Labour will also accept the withdrawal in 2013 of the VC-10 transporter and tanker aircraft and the withdrawal from 2022 of the C-130J Hercules tactical transporter aircraft.
But the party cannot put an amount on these savings because the government has not released any figures. Murphy will do more work in this area, indicating that the £5bn figure could rise.
Murphy said of the £5bn of savings he would accept: "This is a through, forensic package which strengthens defence economic credibility and deals comprehensively with the idea that we oppose all cuts. The truth is the Labour party would have to make cuts if we were in power.
"Some of them are natural. We no longer face a threat of an invasion across the German plain. We don't need those tank regiments. Others are painful, such as targeted reductions in some welfare programmes."
But shadow defence secretary made clear that he would strongly oppose some cuts introduced in the government's Strategic Defence and Security Review (SDSR) of October 2010.
He said: "You have others [cuts] that we will strongly oppose. The idea that you cannot deploy an aircraft carrier with aeroplanes on it for a decade – whatever way you do the sums it doesn't add up. It is not credible, it's not popular, it is not sustainable, it doesn't make sense. Across the world people are scratching their head at an island nation not being able to park an aircraft carrier off the coast of Libya."
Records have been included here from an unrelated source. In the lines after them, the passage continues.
(* ===== verification/RtmpMessages.v ===== *)
(** * RTMP messages (crates/rtmp/src/messages, protocol_control_messages,
    netconnection, netstream, user_control_messages)

    The parser from chunks to messages and the writers of the messages the
    server sends, each a chunk given to the chunk encoder. *)

From Stdlib Require Import Strings.String Strings.Byte.
From stdpp Require Import base list numbers gmap.
From S2P Require Import Prelude Io Amf0 RtmpChunk RtmpChunkDecode RtmpChunkRoundTrip.

(** ** Errors *)

Inductive ProtocolControlMessageError :=
| PcIO (e : ErrorKind)
| PcChunkEncode (e : ChunkEncodeError).

Inductive NetConnectionError :=
| NcAmf0Write (e : Amf0WriteError)
| NcChunkEncode (e : ChunkEncodeError).

Inductive NetStreamError :=
| NsAmf0Write (e : Amf0WriteError)
| NsChunkEncode (e : ChunkEncodeError).

Inductive EventMessagesError :=
| EmChunkEncode (e : ChunkEncodeError).

Inductive MessageError :=
| Amf0Read (e : Amf0ReadError)
| ProtocolControlMessage (e : ProtocolControlMessageError).

(** ** Messages (messages/define.rs) *)

Inductive RtmpMessageData :=
| Amf0Command (command_name transaction_id command_object : Amf0Value.t) (others : list Amf0Value.t)
| AmfData (data : list byte)
| SetChunkSize (chunk_size : Z)
| AudioData (data : list byte)
| VideoData (data : list byte).

(** ** Protocol control messages *)

Module ProtocolControl.
Section protocol.
Context `{BO : ByteOrder}.

(** [ProtocolControlMessageReader::read_set_chunk_size] *)
Definition read_set_chunk_size (data : list byte) : res ProtocolControlMessageError Z :=
  fst (map_err PcIO read_u32 (cursor_new data)).

Context {W : Type} `{IoWrite W}.

Definition write_set_chunk_size (encoder : ChunkEncoder.t) (chunk_size : Z) :
    M W ProtocolControlMessageError unit :=
  let chunk_size := Z.land chunk_size 0x7FFFFFFF in
  map_err PcChunkEncode (ChunkEncoder.write_chunk encoder
    (Chunk_new 2 0 MessageTypeID.SetChunkSize 0 (be_bytes 4 chunk_size))).

Definition write_window_acknowledgement_size (encoder : ChunkEncoder.t) (window_size : Z) :
    M W ProtocolControlMessageError unit :=
  map_err PcChunkEncode (ChunkEncoder.write_chunk encoder
    (Chunk_new 2 0 MessageTypeID.WindowAcknowledgementSize 0 (be_bytes 4 window_size))).

(** [m] run on a new [Vec]; [.expect(..)] panics on an error. *)
Definition in_vec {S E} (m : M (list byte) E unit) : M S E (list byte) := fun s =>
  match m [] with
  | (Ok _, v) => (Ok v, s)
  | (Err e, _) => (Err e, s)
  | (Panic, _) => (Panic, s)
  | (Fuel, _) => (Fuel, s)
  end.

Definition expect {S E E' A} (m : M S E A) : M S E' A := fun s =>
  match m s with
  | (Ok a, s') => (Ok a, s')
  | (Err _, s') => (Panic, s')
  | (Panic, s') => (Panic, s')
  | (Fuel, s') => (Fuel, s')
  end.

Definition write_set_peer_bandwidth (encoder : ChunkEncoder.t) (window_size limit_type : Z) :
    M W ProtocolControlMessageError unit :=
  let* data := in_vec (expect (write_u32 window_size) ;;; expect (write_u8 limit_type)) in
  map_err PcChunkEncode (ChunkEncoder.write_chunk encoder
    (Chunk_new 2 0 MessageTypeID.SetPeerBandwidth 0 data)).

End protocol.
End ProtocolControl.
Import ProtocolControl (in_vec, expect).

(** ** The parser (messages/parser.rs) *)

Module MessageParser.
Section parser.
Context `{BO : ByteOrder}.

(** [decode_with_type(Object)], and on an error [decode_with_type(Null)] from
    where the decoder stands. *)
Definition read_command_object : M Cursor Amf0ReadError Amf0Value.t := fun c =>
  match Amf0Decoder.decode_with_type Amf0Marker.Object c with
  | (Err _, c') => Amf0Decoder.decode_with_type Amf0Marker.Null c'
  | r => r
  end.

Definition read_command : M Cursor Amf0ReadError RtmpMessageData :=
  let* command_name := Amf0Decoder.decode_with_type Amf0Marker.String in
  let* transaction_id := Amf0Decoder.decode_with_type Amf0Marker.Number in
  let* command_object := read_command_object in
  let* others := Amf0Decoder.decode_all in
  ret (Amf0Command command_name transaction_id command_object others).

Definition res_map {E E' A B} (f : E -> E') (g : A -> B) (r : res E A) : res E' B :=
  match r with Ok a => Ok (g a) | Err e => Err (f e) | Panic => Panic | Fuel => Fuel end.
Murphy is to bring together a group of academics and defence experts next month to carry out a review Britain's defence needs. This is designed to reassess the SDSR which has, according to Murphy, been overtaken by events. "When the government was doing its defence review it asked the wrong question. The question they asked was how much can they save rather than what is Britain's role in the world. This led them to the conclusion to have an 8% year on year cut. They came up with the wrong response to the wrong question. What we are approaching on defence is to come up with a different answer to the right question.
"The government's process has not survived the first contact with world events – the Arab spring, concerns about North Korea, heightened worries about Iran.
"An awful lot has changed in a short year. The government's review already looks out of date in contrast to George Robertson's [1998 strategic defence] review. Apart from the epoch changing events of 9/11 it remained strong and relevant. The government's one was out of date within a few months."
While Murphy accepts the scrapping of Nimrod, he was highly critical of the government for failing to replace the capability of the aircraft, which monitored the movements of Russian nuclear submarines.
"The government cut them up on live television. They treated probably the most expensive technically capable aircraft in our history like a second hand car. They just scrapped it and chopped it into pieces. What you can do is buy in a different kind of capability, possibly from the Americans, and refitting other airframes with some of the technology that would have been inside Nimrod.
Nimrod was the Rolls-Royce and it was treated like a secondhand car sent to scrap. Nimrod was an important part of the nuclear deterrent because it gave you the ability to know which other submarines were in the water when you were deploying your nuclear submarines.
"When they left the west coast of Scotland, you knew what was within a few hundred miles of them and what their unique signal would be. We would have filled the gap straight away," he said.